Kenyan choral conductor

Ken Wakia is a Kenyan singer, choral conductor, and music educator. He is known for his work in choral music in Kenya. He is the founding director of the Nairobi Chamber Chorus, established in 2005. Wakia served as a Cultural and Educational Affairs Specialist at the United States Embassy in Nairobi between 2010 and 2022. In 2024, he was named among the Top 100 Most Influential Africans by New African Magazine.

== Early life and education ==
Wakia was born in Kenya. He began his early education at Ruga Primary School in Homa Bay County and later went to Mumias Complex Primary School and eventually to Musingu High School in Kakamega. He later earned a Bachelor of Education in Music from Kenyatta University.
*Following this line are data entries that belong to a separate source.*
(** * daily-clanker: the static site builder [scripts/build.js]

    A shallow embedding of the data-normalisation core of [SiteBuilder]
    (slug derivation, date resolution, excerpt extraction, content
    formatting, article loading and the RSS feed) together with the
    properties stated about it.

    Conventions of the embedding.
    - A JavaScript string is a list of code units; the code units are the
      256 values of [ascii], read as U+0000..U+00FF.  [length] is therefore
      the JavaScript [.length].
    - A value read from [articles.json] is a [jsval]; only scalar field
      values are modelled.
    - A JavaScript call that can throw returns a [result].
    - Time values are integer milliseconds since the epoch ([Z]); an
      Invalid Date is [None].
    - Host functions whose tables are not part of the repository
      ([String.prototype.toLowerCase], [Date.parse], the date printers,
      [JSON.parse]) are variables of the sections that use them. *)

From Stdlib Require Import List Ascii String ZArith Lia Bool Arith DecimalString.
From Stdlib Require Import Permutation Sorted.
Import ListNotations.

Set Implicit Arguments.

(* ------------------------------------------------------------------ *)
(** ** Strings *)

Definition str := list ascii.

(** A string literal of the source. *)
Definition lit (s : string) : str := list_ascii_of_string s.

Definition ch (s : string) : ascii :=
  match s with String c _ => c | EmptyString => zero end.

(** [s.startsWith(p)]. *)
Fixpoint starts_with (p s : str) : bool :=
  match p, s with
  | [], _ => true
  | _ :: _, [] => false
  | a :: p', b :: s' => Ascii.eqb a b && starts_with p' s'
  end.

(** [s.includes(p)]. *)
Fixpoint includes (p s : str) : bool :=
  starts_with p s ||
  match s with
  | [] => false
  | _ :: s' => includes p s'
  end.

(** [s.substring(0, n)] for [0 <= n]. *)
Definition substring0 (n : nat) (s : str) : str := firstn n s.

(** White space and line terminators below U+0100, as removed by
    [String.prototype.trim]: TAB, LF, VT, FF, CR, SPACE and NBSP. *)
Definition is_white (c : ascii) : bool :=
  let n := nat_of_ascii c in
  ((9 <=? n) && (n <=? 13)) || (n =? 32) || (n =? 160).

Fixpoint trim_start (s : str) : str :=
  match s with
  | c :: s' => if is_white c then trim_start s' else s
  | [] => []
  end.

Definition trim_end (s : str) : str := rev (trim_start (rev s)).

(** [s.trim()]. *)
Definition trim (s : str) : str := trim_end (trim_start s).

(** [s.split(sep)] for a non-empty separator: the pieces between the
    successive leftmost, non-overlapping occurrences of [sep].  [skip] counts
    the code units of a separator occurrence still to be passed over and
    [cur] holds the current piece, reversed. *)
Fixpoint split_go (sep : str) (skip : nat) (cur : str) (s : str) : list str :=
  match s with
  | [] => [rev cur]
  | c :: s' =>
      match skip with
      | S k => split_go sep k cur s'
      | O =>
          if starts_with sep s
          then rev cur :: split_go sep (List.length sep - 1) [] s'
          else split_go sep 0 (c :: cur) s'
      end
  end.

Definition split (sep s : str) : list str := split_go sep 0 [] s.

(** [pieces.join(sep)]. *)
Fixpoint join (sep : str) (pieces : list str) : str :=
  match pieces with
  | [] => []
  | [p] => p
  | p :: rest => p ++ sep ++ join sep rest
  end.

(* ------------------------------------------------------------------ *)
(** ** Regular expressions

    The fragment used by the builder: character classes, greedy repetition
    of a class, the anchors and alternation, matched by backtracking in
    priority order as [RegExp.prototype.exec] does. *)

Module Regex.

Inductive regex : Type :=
| RSet (p : ascii -> bool)        (* one code unit of a class *)
| RStar (p : ascii -> bool)       (* class*, greedy *)
| RPlus (p : ascii -> bool)       (* class+, greedy *)
| RBol                            (* ^ *)
| REol                            (* $ *)
| RSeq (r1 r2 : regex)
| RAlt (r1 r2 : regex).

(** Continuations receive the rest of the input and the number of code
    units consumed so far, and answer with the length of the whole match. *)
Definition kont := str -> nat -> option nat.

Fixpoint star (p : ascii -> bool) (k : kont) (s : str) (n : nat) : option nat :=
  match s with
  | c :: s' =>
      if p c
      then match star p k s' (S n) with
           | Some m => Some m
           | None => k s n
           end
      else k s n
  | [] => k [] n
  end.

(** [at_start] tells whether the attempt begins at index 0 of the input. *)
Fixpoint run (r : regex) (at_start : bool) (k : kont) (s : str) (n : nat)
  : option nat :=
  match r with
  | RSet p =>
      match s with
      | c :: s' => if p c then k s' (S n) else None
      | [] => None
      end
  | RStar p => star p k s n
  | RPlus p =>
      match s with
      | c :: s' => if p c then star p k s' (S n) else None
      | [] => None
      end
  | RBol => if at_start && (n =? 0) then k s n else None
  | REol => match s with [] => k s n | _ :: _ => None end
  | RSeq r1 r2 => run r1 at_start (run r2 at_start k) s n
  | RAlt r1 r2 =>
      match run r1 at_start k s n with
      | Some m => Some m
      | None => run r2 at_start k s n
      end
  end.

(** Length of the match of [r] at the head of [s], if any. *)
Definition exec (r : regex) (at_start : bool) (s : str) : option nat :=
  run r at_start (fun _ n => Some n) s 0.

(** [s.replace(/r/g, repl)] with a replacement free of [$] patterns.
    [skip] counts the code units of the current match still to be dropped;
    an empty match inserts [repl] and steps over one code unit. *)
Fixpoint replace_go (r : regex) (repl : str) (at_start : bool) (skip : nat)
  (s : str) : str :=
  match s with
  | [] =>
      match skip with
      | S _ => []
      | O => match exec r at_start [] with Some _ => repl | None => [] end
      end
  | c :: s' =>
      match skip with
      | S k => replace_go r repl false k s'
      | O =>
          match exec r at_start s with
          | Some (S k) => repl ++ replace_go r repl false k s'
          | Some O => repl ++ c :: replace_go r repl false 0 s'
          | None => c :: replace_go r repl false 0 s'
          end
      end
  end.

Definition replace_all (r : regex) (repl : str) (s : str) : str :=
  replace_go r repl true 0 s.

End Regex.
Import Regex.

Definition is_char (c : ascii) : ascii -> bool := Ascii.eqb c.

Definition in_range (lo hi : ascii) (c : ascii) : bool :=
  (nat_of_ascii lo <=? nat_of_ascii c) && (nat_of_ascii c <=? nat_of_ascii hi).

(** The class [a-z0-9]. *)
Definition lower_alnum (c : ascii) : bool :=
  in_range (ch "a") (ch "z") c || in_range (ch "0") (ch "9") c.

Definition not_class (p : ascii -> bool) (c : ascii) : bool := negb (p c).

(** [/[^a-z0-9]+/] *)
Definition re_non_alnum_run : regex := RPlus (not_class lower_alnum).

(** [/^-|-$/] *)
Definition re_edge_hyphen : regex :=
  RAlt (RSeq RBol (RSet (is_char (ch "-"))))
       (RSeq (RSet (is_char (ch "-"))) REol).

(** [/<[^>]*>/] *)
Definition re_tag : regex :=
  RSeq (RSet (is_char (ch "<")))
       (RSeq (RStar (not_class (is_char (ch ">")))) (RSet (is_char (ch ">")))).

(* ------------------------------------------------------------------ *)
(** ** Values, exceptions and article records *)

(** A scalar JSON value, or [undefined] for a property that is absent.
    Numbers are the integral ones. *)
Inductive jsval : Type :=
| JUndefined
| JNull
| JBool (b : bool)
| JNum (n : Z)
| JStr (s : str).

(** ToBoolean. *)
Definition truthy (v : jsval) : bool :=
  match v with
  | JUndefined | JNull => false
  | JBool b => b
  | JNum n => negb (n =? 0)%Z
  | JStr s => match s with [] => false | _ :: _ => true end
  end.

(** [a || b]. *)
Definition js_or (a b : jsval) : jsval := if truthy a then a else b.

Inductive error : Type :=
| TypeError
| SyntaxError
| SystemError.

Inductive result (A : Type) : Type :=
| Ok (a : A)
| Throw (e : error).

Arguments Ok {A} a.
Arguments Throw {A} e.

Definition bind {A B : Type} (r : result A) (f : A -> result B) : result B :=
  match r with
  | Ok a => f a
  | Throw e => Throw e
  end.

Notation "x <- r ;; k" := (bind r (fun x => k))
  (at level 61, r at next level, right associativity).

(** [try { body } catch (error) { handler }] around a body that returns. *)
Definition try_catch {A : Type} (body : result A) (handler : error -> A) : A :=
  match body with
  | Ok a => a
  | Throw e => handler e
  end.

Fixpoint map_result {A B : Type} (f : A -> result B) (l : list A)
  : result (list B) :=
  match l with
  | [] => Ok []
  | a :: l' => b <- f a ;; bs <- map_result f l' ;; Ok (b :: bs)
  end.

(** An element of the array in [articles.json], with the properties the
    builder reads. *)
Record article : Type := mkArticle {
  slug : jsval;
  id : jsval;
  title : jsval;
  content : jsval;
  excerpt : jsval;
  author : jsval;
  date : jsval;
  published_at : jsval;
  image : jsval
}.

(** The object [{}]. *)
Definition empty_article : article :=
  mkArticle JUndefined JUndefined JUndefined JUndefined JUndefined
            JUndefined JUndefined JUndefined JUndefined.

(** The value [JSON.parse] returns: an array of records, or anything else. *)
Inductive json : Type :=
| JArray (elements : list article)
| JNotArray.

(* ------------------------------------------------------------------ *)
(** ** Dates *)

(** TimeClip: a time value is at most 8.64e15 ms away from the epoch. *)
Definition time_clip (t : Z) : option Z :=
  if (Z.abs t <=? 8640000000000000)%Z then Some t else None.

(** [Array.prototype.sort(comparefn)].  The comparator answers a number,
    [None] standing for NaN, which the sort reads as [+0].  ECMAScript fixes
    the result when the comparator is consistent: the stable arrangement
    in which no element is followed by one that compares before it.  The
    embedding is the insertion sort, which produces that arrangement.  (With
    a comparator that is not consistent, as when a date is invalid, the
    order is left to the engine and only what every rearrangement shares
    can be read off the embedding.) *)
Section ArraySort.
Variable A : Type.
Variable comparefn : A -> A -> option Z.

(** [comparefn(x, y) > 0]: [x] is to come after [y]. *)
Definition sorts_after (x y : A) : bool :=
  match comparefn x y with
  | Some v => (0 <? v)%Z
  | None => false
  end.

Fixpoint sort_insert (x : A) (l : list A) : list A :=
  match l with
  | [] => [x]
  | y :: l' => if sorts_after x y then y :: sort_insert x l' else x :: l
  end.
Lemma range_empty start stop step :
  step <> 0%Z ->
  ((if (0 <? step)%Z then (stop - start + step - 1) / step
    else (start - stop - step - 1) / (- step)) <= 0)%Z ->
  range start stop step = ret [].
Proof.
  intros H0 H. unfold range. destruct (Z.eqb_spec step 0); [contradiction|].
  destruct (0 <? step)%Z;
    (destruct (Z.to_nat _) eqn:E; [reflexivity|lia]).
Qed.

Lemma generate_no_steps :
  (1 <= PBarConfig.step_size config /\ PBarConfig.length config < 0
   \/ PBarConfig.step_size config < 0 /\ 0 <= PBarConfig.length config)%Z ->
  generate_pbar_conditions rgb2hex fl config = Raise IndexError.
Proof.
  intros H. unfold generate_pbar_conditions, generate, steps.
  rewrite range_empty; [reflexivity|lia|].
  unfold max_threshold. change divs with 8%Z.
  set (L := PBarConfig.length config) in *. set (st := PBarConfig.step_size config) in *.
  destruct H as [[HS HL]|[HS HL]].
  - destruct (Z.ltb_spec 0 st); [|lia].
    assert ((L * 8 - -1 + st - 1) / st < 1)%Z; [|lia].
    apply Z.div_lt_upper_bound; lia.
  - destruct (Z.ltb_spec 0 st); [lia|].
    assert ((-1 - L * 8 - st - 1) / - st < 1)%Z; [|lia].
    apply Z.div_lt_upper_bound; lia.
Qed.

Lemma generate_length_zero :
  (1 <= PBarConfig.step_size config)%Z -> PBarConfig.length config = 0%Z ->
  generate_pbar_conditions rgb2hex fl config = Raise ZeroDivisionError.
Proof.
  intros HS HL. unfold generate_pbar_conditions, generate, steps, range, max_threshold.
  rewrite HL. set (st := PBarConfig.step_size config) in *.
  destruct (Z.eqb_spec st 0); [lia|]. destruct (Z.ltb_spec 0 st); [|lia].
  replace (0 * divs - -1 + st - 1)%Z with st by (change divs with 8%Z; lia).
  rewrite Z.div_same by lia. cbn [Z.to_nat Pos.to_nat Pos.iter_op Nat.add seq List.map bind ret app].
  change (-1 + Z.of_nat 0 * st)%Z with (-1)%Z.
  unfold last_item at 1. cbn [rev app bind ret].
  cbn [Z.ltb Z.compare Z.mul Z.sub Z.add Z.opp Z.pos_sub Pos.compare Pos.compare_cont].
  cbn [for_each]. unfold body, max_threshold. rewrite HL.
  destruct (PBarConfig.cmap config) as [f|]; reflexivity.
Qed.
He obtained a Master of Music in choral conducting from the University of Miami as a Fulbright scholar, where he studied under choral conductor Jo-Michael Scheibe.

== Career ==

=== Early career ===
Wakia began his professional career as a music teacher at Precious Blood Secondary School in Nairobi. He later joined Africa Nazarene University, where he served as Assistant Dean of Students and head of music. From 2010 to 2022, he worked at the United States Embassy in Nairobi as a Cultural and Educational Affairs Specialist. Wakia represented Kenya at the prestigious World Youth Choir as a singer and became one of the choir's conductors in 2017.

=== Nairobi Chamber Chorus ===
In October 2005, Wakia founded the Nairobi Chamber Chorus (NCC), a choral group composed primarily of young singers from Kenyan universities and music institutions. Under his leadership, NCC has performed a wide repertoire ranging from African choral works to Western classical and contemporary music. The choir has performed for the British royal family during the Diamond Jubilee of Queen Elizabeth II at Windsor Castle in 2012, and at the American Choral Directors Association national conference in Kansas City in 2019.

Wakia has also led the choir on international tours across Europe, Asia, the Middle East, Australia, and North America. The group has collaborated in productions such as Hans Zimmer Live and The World of Hans Zimmer, associated with composer Hans Zimmer.

=== Safaricom Choir ===
Wakia directed the establishment of the Safaricom Choir within Safaricom in 2009, following a proposal by then chief executive Michael Joseph. Safaricom Choir gained national recognition through the 2010 campaign song “Niko na Safaricom”.

== Recognition ==

- 2019: African Image Maker Award by Voice Achievers Award International.
- 2024: Named among the Top 100 Most Influential Africans by New African Magazine.